• [Task requirements]
Print every one of the records verbatim, omitting nothing.

*** Exercise data ***

Lemma test_calls_kinds (I : Imports) (uri name : string) (w : World) :
  Forall (fun e => config_read_event e = true \/ terminal_event e = true)
    (calls (test I uri name) w).
Proof.
  destruct (test_calls I uri name w) as [_ ->].
  apply Forall_app. split.
  - destruct (confined_calls _ _ w (test_command_config_reads I uri name))
      as [H _].
    eapply Forall_impl; [exact H|]. by left.
  - destruct (outcome (test_command I uri name) w) as [e|cl]; [constructor|].
    rewrite test_terminal_calls.
    destruct (terminal (after (test_command I uri name) w));
      destruct (ed_createTerminal _); repeat constructor; by right.
Qed.

Lemma effects_none (l : list Event) :
  Forall (fun e => effect_event e = false) l -> effects l = [].
Proof.
  induction 1 as [|e l He _ IH]; [done|].
  unfold effects in *. simpl. by rewrite He.
Qed.

(** *** What the handlers never do *)

(** X1.  No handler but [test] touches a terminal: it leaves the module
    variable and the supply of terminals as they were and makes no call
    that creates, disposes of or writes to a terminal. *)
Theorem only_test_touches_terminals (I : Imports) (c : Command) (w : World) :
  is_test c = false ->
  terminal (perform I c w) = terminal w
  /\ next_terminal (perform I c w) = next_terminal w
  /\ Forall (fun e => terminal_event e = false) (calls_of I c w).
Proof.
  intros Hc.
  assert (forall (A : Type) (P : Event -> Prop) (m : M A),
             (forall e, P e -> terminal_event e = false) ->
             confined P m ->
             terminal (after m w) = terminal w
             /\ next_terminal (after m w) = next_terminal w
             /\ Forall (fun e => terminal_event e = false) (calls m w)) as H.
  { intros A P m HP Hm. destruct (confined_calls P m w Hm) as (F & Ht & Hn).
    repeat split; try done. eapply Forall_impl; [exact F|exact HP]. }
  destruct c; try discriminate; unfold perform, calls_of.
  - eapply H; [|apply cache_confined]; intros e; unfold quiet_call; tauto.
  - eapply H; [|apply initializeWorkspace_confined]; intros e; unfold quiet_call; tauto.
  - eapply H; [|apply showReferences_confined]; intros e; unfold quiet_call; tauto.
  - eapply H; [|apply status_confined]; intros e; unfold quiet_call; tauto.
  - eapply H; [|apply welcome_confined]; intros e; unfold quiet_call; tauto.
  - eapply H; [|apply reloadImportRegistries_confined]; intros e; unfold quiet_call; tauto.
  - eapply H; [|apply restart_confined]; intros e; unfold quiet_call; tauto.
  - eapply H; [|apply checkTSServer_confined]; intros e; unfold quiet_call; tauto.
Qed.

(** X2.  No handler but [initializeWorkspace] and [checkTSServer] changes
    anything in the editor: the configuration and the rest of the editor
    state are as before, and no configuration write and no host command is
    among the calls.  This holds whether the handler succeeds or fails. *)
Theorem only_setup_writes (I : Imports) (c : Command) (w : World) :
  is_setup c = false ->
  editor (perform I c w) = editor w /\ effects (calls_of I c w) = [].
Proof.
  intros Hc.
  assert (forall (A : Type) (P : Event -> Prop) (m : M A),
             (forall e, P e -> effect_event e = false) ->
             confined P m -> effects (calls m w) = []) as H.
  { intros A P m HP Hm. destruct (confined_calls P m w Hm) as (F & _).
    apply effects_none. eapply Forall_impl; [exact F|exact HP]. }
  destruct c; try discriminate; unfold perform, calls_of; (split; [|]).
  - apply cache_keeps_editor.
  - eapply H; [|apply cache_confined]; intros e; unfold quiet_call; tauto.
  - apply showReferences_keeps_editor.
  - eapply H; [|apply showReferences_confined]; intros e; unfold quiet_call; tauto.
  - apply status_keeps_editor.
  - eapply H; [|apply status_confined]; intros e; unfold quiet_call; tauto.
  - apply test_keeps_editor.
  - apply effects_none.
    eapply Forall_impl; [apply test_calls_kinds|].
    intros e [He|He]; by destruct e.
  - done.
  - eapply H; [|apply welcome_confined]; intros e; unfold quiet_call; tauto.
  - apply reloadImportRegistries_keeps_editor.
  - eapply H; [|apply reloadImportRegistries_confined]; intros e; unfold quiet_call; tauto.
  - apply restart_keeps_editor.
  - eapply H; [|apply restart_confined]; intros e; unfold quiet_call; tauto.
Qed.

(** X3.  Only [cache], [status], [reloadImportRegistries] and [restart]
    reach the language client: every other handler sends no request and
    neither stops nor starts the client. *)
Theorem only_client_handlers_reach_server
    (I : Imports) (c : Command) (w : World) :
  is_client c = false ->
  Forall (fun e => client_event e = false) (calls_of I c w).
Proof.
  intros Hc.
  assert (forall (A : Type) (P : Event -> Prop) (m : M A),
             (forall e, P e -> client_event e = false) ->
             confined P m ->
             Forall (fun e => client_event e = false) (calls m w)) as H.
  { intros A P m HP Hm. destruct (confined_calls P m w Hm) as (F & _).
    eapply Forall_impl; [exact F|exact HP]. }
  destruct c; try discriminate; unfold perform, calls_of.
  - eapply H; [|apply initializeWorkspace_confined]; intros e; unfold quiet_call; tauto.
  - eapply H; [|apply showReferences_confined]; intros e; unfold quiet_call; tauto.
  - eapply Forall_impl; [apply test_calls_kinds|].
    intros e [He|He]; by destruct e.
  - eapply H; [|apply welcome_confined]; intros e; unfold quiet_call; tauto.
  - eapply H; [|apply checkTSServer_confined]; intros e; unfold quiet_call; tauto.
Qed.

(** *** Any mix of handlers *)

Lemma slot_invariant_quiet (w w' : World) (q : list Event) :
  slot_invariant w ->
  history w' = q ++ history w ->
  Forall (fun e => terminal_event e = false) q ->
  terminal w' = terminal w ->
  next_terminal w' = next_terminal w ->
  slot_invariant w'.
Proof.
  intros [Hl Hc Hd Hf Ha] Hq Fq Ht Hn.
  split; rewrite ?Hq, ?Ht, ?Hn,
    ?live_quiet, ?created_quiet, ?disposed_quiet by done; try done.
  by apply (at_all_times_quiet (fun l => length l <= 1)).
Qed.

Lemma well_used_quiet (q h : list Event) :
  Forall (fun e => terminal_event e = false) q ->
  well_used h -> well_used (q ++ h).
Proof.
  intros Fq Hh. induction Fq as [|e q He Fq IH]; [done|].
  simpl. split; [|done]. by destruct e.
Qed.

Lemma well_used_test (I : Imports) (uri name : string) (w : World) :
  slot_invariant w -> well_used (history w) ->
  well_used (history (after (test I uri name) w)).
Proof.
  intros [Hl _ _ _ _] Hu.
  destruct (test_run I uri name w) as (q & Fq & Hq & Hrun).
  apply quiet_weaken in Fq.
  unfold after at 1. rewrite Hrun.
  destruct (outcome (test_command I uri name) w) as [e|cl].
  - fold (after (test_command I uri name) w). rewrite Hq. simpl.
    by apply well_used_quiet.
  - rewrite test_terminal_run, Hq. simpl.
    pose proof (well_used_quiet q _ Fq Hu) as Hq'.
    destruct (terminal w) as [t|]; destruct (ed_createTerminal (editor w));
      simpl; repeat split; try done; try (by left).
    all: rewrite live_quiet, Hl by done; by left.
Qed.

*** End of Exercise data ***

• [Result of the exercise]
Lemma test_calls_kinds (I : Imports) (uri name : string) (w : World) :
  Forall (fun e => config_read_event e = true \/ terminal_event e = true)
    (calls (test I uri name) w).
Proof.
  destruct (test_calls I uri name w) as [_ ->].
  apply Forall_app. split.
  - destruct (confined_calls _ _ w (test_command_config_reads I uri name))
      as [H _].
    eapply Forall_impl; [exact H|]. by left.
  - destruct (outcome (test_command I uri name) w) as [e|cl]; [constructor|].
    rewrite test_terminal_calls.
    destruct (terminal (after (test_command I uri name) w));
      destruct (ed_createTerminal _); repeat constructor; by right.
Qed.

Lemma effects_none (l : list Event) :
  Forall (fun e => effect_event e = false) l -> effects l = [].
Proof.
  induction 1 as [|e l He _ IH]; [done|].
  unfold effects in *. simpl. by rewrite He.
Qed.

(** *** What the handlers never do *)

(** X1.  No handler but [test] touches a terminal: it leaves the module
    variable and the supply of terminals as they were and makes no call
    that creates, disposes of or writes to a terminal. *)
Theorem only_test_touches_terminals (I : Imports) (c : Command) (w : World) :
  is_test c = false ->
  terminal (perform I c w) = terminal w
  /\ next_terminal (perform I c w) = next_terminal w
  /\ Forall (fun e => terminal_event e = false) (calls_of I c w).
Proof.
  intros Hc.
  assert (forall (A : Type) (P : Event -> Prop) (m : M A),
             (forall e, P e -> terminal_event e = false) ->
             confined P m ->
             terminal (after m w) = terminal w
             /\ next_terminal (after m w) = next_terminal w
             /\ Forall (fun e => terminal_event e = false) (calls m w)) as H.
  { intros A P m HP Hm. destruct (confined_calls P m w Hm) as (F & Ht & Hn).
    repeat split; try done. eapply Forall_impl; [exact F|exact HP]. }
  destruct c; try discriminate; unfold perform, calls_of.
  - eapply H; [|apply cache_confined]; intros e; unfold quiet_call; tauto.
  - eapply H; [|apply initializeWorkspace_confined]; intros e; unfold quiet_call; tauto.
  - eapply H; [|apply showReferences_confined]; intros e; unfold quiet_call; tauto.
  - eapply H; [|apply status_confined]; intros e; unfold quiet_call; tauto.
  - eapply H; [|apply welcome_confined]; intros e; unfold quiet_call; tauto.
  - eapply H; [|apply reloadImportRegistries_confined]; intros e; unfold quiet_call; tauto.
  - eapply H; [|apply restart_confined]; intros e; unfold quiet_call; tauto.
  - eapply H; [|apply checkTSServer_confined]; intros e; unfold quiet_call; tauto.
Qed.

(** X2.  No handler but [initializeWorkspace] and [checkTSServer] changes
    anything in the editor: the configuration and the rest of the editor
    state are as before, and no configuration write and no host command is
    among the calls.  This holds whether the handler succeeds or fails. *)
Theorem only_setup_writes (I : Imports) (c : Command) (w : World) :
  is_setup c = false ->
  editor (perform I c w) = editor w /\ effects (calls_of I c w) = [].
Proof.
  intros Hc.
  assert (forall (A : Type) (P : Event -> Prop) (m : M A),
             (forall e, P e -> effect_event e = false) ->
             confined P m -> effects (calls m w) = []) as H.
  { intros A P m HP Hm. destruct (confined_calls P m w Hm) as (F & _).
    apply effects_none. eapply Forall_impl; [exact F|exact HP]. }
  destruct c; try discriminate; unfold perform, calls_of; (split; [|]).
  - apply cache_keeps_editor.
  - eapply H; [|apply cache_confined]; intros e; unfold quiet_call; tauto.
  - apply showReferences_keeps_editor.
  - eapply H; [|apply showReferences_confined]; intros e; unfold quiet_call; tauto.
  - apply status_keeps_editor.
  - eapply H; [|apply status_confined]; intros e; unfold quiet_call; tauto.
  - apply test_keeps_editor.
  - apply effects_none.
    eapply Forall_impl; [apply test_calls_kinds|].
    intros e [He|He]; by destruct e.
  - done.
  - eapply H; [|apply welcome_confined]; intros e; unfold quiet_call; tauto.
  - apply reloadImportRegistries_keeps_editor.
  - eapply H; [|apply reloadImportRegistries_confined]; intros e; unfold quiet_call; tauto.
  - apply restart_keeps_editor.
  - eapply H; [|apply restart_confined]; intros e; unfold quiet_call; tauto.
Qed.

(** X3.  Only [cache], [status], [reloadImportRegistries] and [restart]
    reach the language client: every other handler sends no request and
    neither stops nor starts the client. *)
Theorem only_client_handlers_reach_server
    (I : Imports) (c : Command) (w : World) :
  is_client c = false ->
  Forall (fun e => client_event e = false) (calls_of I c w).
Proof.
  intros Hc.
  assert (forall (A : Type) (P : Event -> Prop) (m : M A),
             (forall e, P e -> client_event e = false) ->
             confined P m ->
             Forall (fun e => client_event e = false) (calls m w)) as H.
  { intros A P m HP Hm. destruct (confined_calls P m w Hm) as (F & _).
    eapply Forall_impl; [exact F|exact HP]. }
  destruct c; try discriminate; unfold perform, calls_of.
  - eapply H; [|apply initializeWorkspace_confined]; intros e; unfold quiet_call; tauto.
  - eapply H; [|apply showReferences_confined]; intros e; unfold quiet_call; tauto.
  - eapply Forall_impl; [apply test_calls_kinds|].
    intros e [He|He]; by destruct e.
  - eapply H; [|apply welcome_confined]; intros e; unfold quiet_call; tauto.
  - eapply H; [|apply checkTSServer_confined]; intros e; unfold quiet_call; tauto.
Qed.

(** *** Any mix of handlers *)

Lemma slot_invariant_quiet (w w' : World) (q : list Event) :
  slot_invariant w ->
  history w' = q ++ history w ->
  Forall (fun e => terminal_event e = false) q ->
  terminal w' = terminal w ->
  next_terminal w' = next_terminal w ->
  slot_invariant w'.
Proof.
  intros [Hl Hc Hd Hf Ha] Hq Fq Ht Hn.
  split; rewrite ?Hq, ?Ht, ?Hn,
    ?live_quiet, ?created_quiet, ?disposed_quiet by done; try done.
  by apply (at_all_times_quiet (fun l => length l <= 1)).
Qed.

Lemma well_used_quiet (q h : list Event) :
  Forall (fun e => terminal_event e = false) q ->
  well_used h -> well_used (q ++ h).
Proof.
  intros Fq Hh. induction Fq as [|e q He Fq IH]; [done|].
  simpl. split; [|done]. by destruct e.
Qed.

Lemma well_used_test (I : Imports) (uri name : string) (w : World) :
  slot_invariant w -> well_used (history w) ->
  well_used (history (after (test I uri name) w)).
Proof.
  intros [Hl _ _ _ _] Hu.
  destruct (test_run I uri name w) as (q & Fq & Hq & Hrun).
  apply quiet_weaken in Fq.
  unfold after at 1. rewrite Hrun.
  destruct (outcome (test_command I uri name) w) as [e|cl].
  - fold (after (test_command I uri name) w). rewrite Hq. simpl.
    by apply well_used_quiet.
  - rewrite test_terminal_run, Hq. simpl.
    pose proof (well_used_quiet q _ Fq Hu) as Hq'.
    destruct (terminal w) as [t|]; destruct (ed_createTerminal (editor w));
      simpl; repeat split; try done; try (by left).
    all: rewrite live_quiet, Hl by done; by left.
Qed.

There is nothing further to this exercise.